Des fondements socio-économiques…
Nous sommes en 1929, alors qu’une bulle spéculative s’est formée sur les marchés financiers. En octobre, le krach boursier de Wall Street précipite brutalement l’économie américaine dans la Grande Dépression, entraînant des faillites bancaires, une chute de la consommation et la ruine de millions d’investisseurs.
C’est dans ce contexte que le président Hoover constitue une Commission spéciale chargée de réaliser un rapport sur les tendances sociales aux États-Unis.
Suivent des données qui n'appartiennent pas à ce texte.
Lemma numberOf_at x : x < n -> arrayAt (tjIndex s) x = Some (numberOf s x).
Proof using Hs.
  intros Hx. unfold numberOf. destruct (arrayAt_lt (tjIndex s) x) as [k ->]; [rewrite (st_index _ Hs); done|done].
Qed.
Lemma linkOf_at x : x < n -> arrayAt (tjLowlink s) x = Some (linkOf s x).
Proof using Hs.
  intros Hx. unfold linkOf. destruct (arrayAt_lt (tjLowlink s) x) as [k ->]; [rewrite (st_link _ Hs); done|done].
Qed.
Lemma flag_at x : x < n -> arrayAt (tjOnStack s) x = Some (bool_decide (x ∈ tjStack s)).
Proof using Hs. apply (st_on _ Hs). Qed.

Lemma setAt_array (l : list N) x v d : length l = length (blocks f) -> x < n ->
  forall c, default d (arrayAt (arraySet l x v) c) = setAt (fun c => default d (arrayAt l c)) x v c.
Proof.
  intros Hl Hx c. rewrite arrayAt_set. unfold setAt. case_decide; [|done]. rewrite Hl. by apply N.ltb_lt in Hx as ->.
Qed.

(** There is a number left for a block that has none. *)
Lemma next_small y : reachable f y -> numberOf s y = kUnvisited -> tjNext s < kUnvisited /\ (tjNext s + 1) mod 2 ^ 32 = tjNext s + 1.
Proof using All.
  intros Hy Hn. pose proof state_inv as Hi. apply (iv_unvisited _ _ _ _ _ _ _ Hi) in Hn.
  pose proof (few_reached (y :: tjStack s ++ closedBlocks (components_ (tjSccs s)))) as Hle. cbn in Hle.
  specialize (Hle ltac:(constructor; [done|apply (iv_nodup _ _ _ _ _ _ _ Hi)])
    ltac:(intros x [->|Hx]%elem_of_cons; [done|by apply (iv_reach _ _ _ _ _ _ _ Hi)])).
  pose proof (cfg_small _ Hok) as Hsmall.
  rewrite (iv_count _ _ _ _ _ _ _ Hi). unfold kUnvisited, kInvalidIndex in *. split; [lia|]. apply N.mod_small. lia.
Qed.

Lemma step_seen y : succsOf f b !! i = Some y -> numberOf s y <> kUnvisited ->
  exists s', tarjanStep f s = Some s' /\ state_ok s' /\ (S (todo s') <= todo s)%nat.
Proof using All.
  intros Hy Hn. destruct top_reached as [HbT Hb]. destruct (reached_block b Hb) as (Hbn & blk & Hblk & Hsucc).
  assert (reachable f y) as Hyr by (eapply rtc_r; [exact Hb|by eapply lookup_edge]). destruct (reached_block y Hyr) as (Hyn & _).
  unfold tarjanStep. rewrite Hdfs, Hblk. cbn [mbind option_bind]. rewrite <- Hsucc, Hy. cbn [withDfs tjIndex tjOnStack].
  rewrite (numberOf_at y Hyn), (flag_at y Hyn). cbn [mbind option_bind]. rewrite (proj2 (N.eqb_neq _ _) Hn).
  pose proof (lookup_lt_Some _ _ _ Hy) as Hi. pose proof Hs as [Hinv H1 H2 H3 H4 H5 H6 H7].
  assert (S (ahead ((b, S i) :: rest)) = ahead ((b, i) :: rest)) as Hah.
  { unfold ahead. cbn [sum_list_with fst snd]. rewrite visits_eq. lia. }
  assert (forall c j, (c, j) ∈ (b, S i) :: rest -> (j <= length (succsOf f c))%nat) as Hst.
  { intros c j [[= -> ->]|Hc]%elem_of_cons; [lia|]. apply H5. rewrite Hdfs. by right. }
  case_bool_decide as HyT.
  - unfold lowerLink, withDfs. cbn [tjLowlink]. rewrite (linkOf_at b Hbn). cbn [mbind option_bind]. eexists. split; [done|]. split.
    + split; cbn; try done; [|by rewrite length_arraySet]. eapply inv_seen; [apply state_inv|exact Hy|exact Hn|].
      intros c. rewrite bool_decide_true by done. unfold linkOf. cbn. by apply setAt_array.
    + unfold todo, waiting. cbn [tjDfs tjStack tjSccs withDfs]. rewrite Hdfs. lia.
  - eexists. split; [done|]. split.
    + split; cbn; try done. eapply inv_seen; [apply state_inv|exact Hy|exact Hn|]. intros c. by rewrite bool_decide_false.
    + unfold todo, waiting. cbn [tjDfs tjStack tjSccs withDfs]. rewrite Hdfs. lia.
Qed.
Jacques Theys (docteur en mathématiques et vice-président de la Société française de prospective) explique cette demande par 3 raisons :
“D’abord parce que les Américains éprouvent le besoin de comprendre les causes structurelles de cette crise. Ensuite parce qu’il existe aux Etats-Unis une forte confiance dans la science et la volonté d’appuyer les décisions politiques sur celle-ci. Et enfin, parce que cette préoccupation entre à ce moment-là en résonance avec le développement des approches quantitatives en sciences sociales.”1
Quelques mois plus tard, le président Roosevelt commande une nouvelle étude sur les grandes tendances sociales afin de soutenir les travaux socio-économiques qui mèneront au New Deal de 1933. C’est la naissance des « Future Studies », traduisible en français par le terme « futurologie »;
“Il y a donc à la source de cette naissance de la prospective aux Etats-Unis le souci d’articuler politique et progrès des connaissances scientifiques (notamment en sciences sociales).”
… et militaire
Les « Future Studies » seront rapidement réutilisées pour répondre cette fois à des préoccupations militaires, dès les années 1940.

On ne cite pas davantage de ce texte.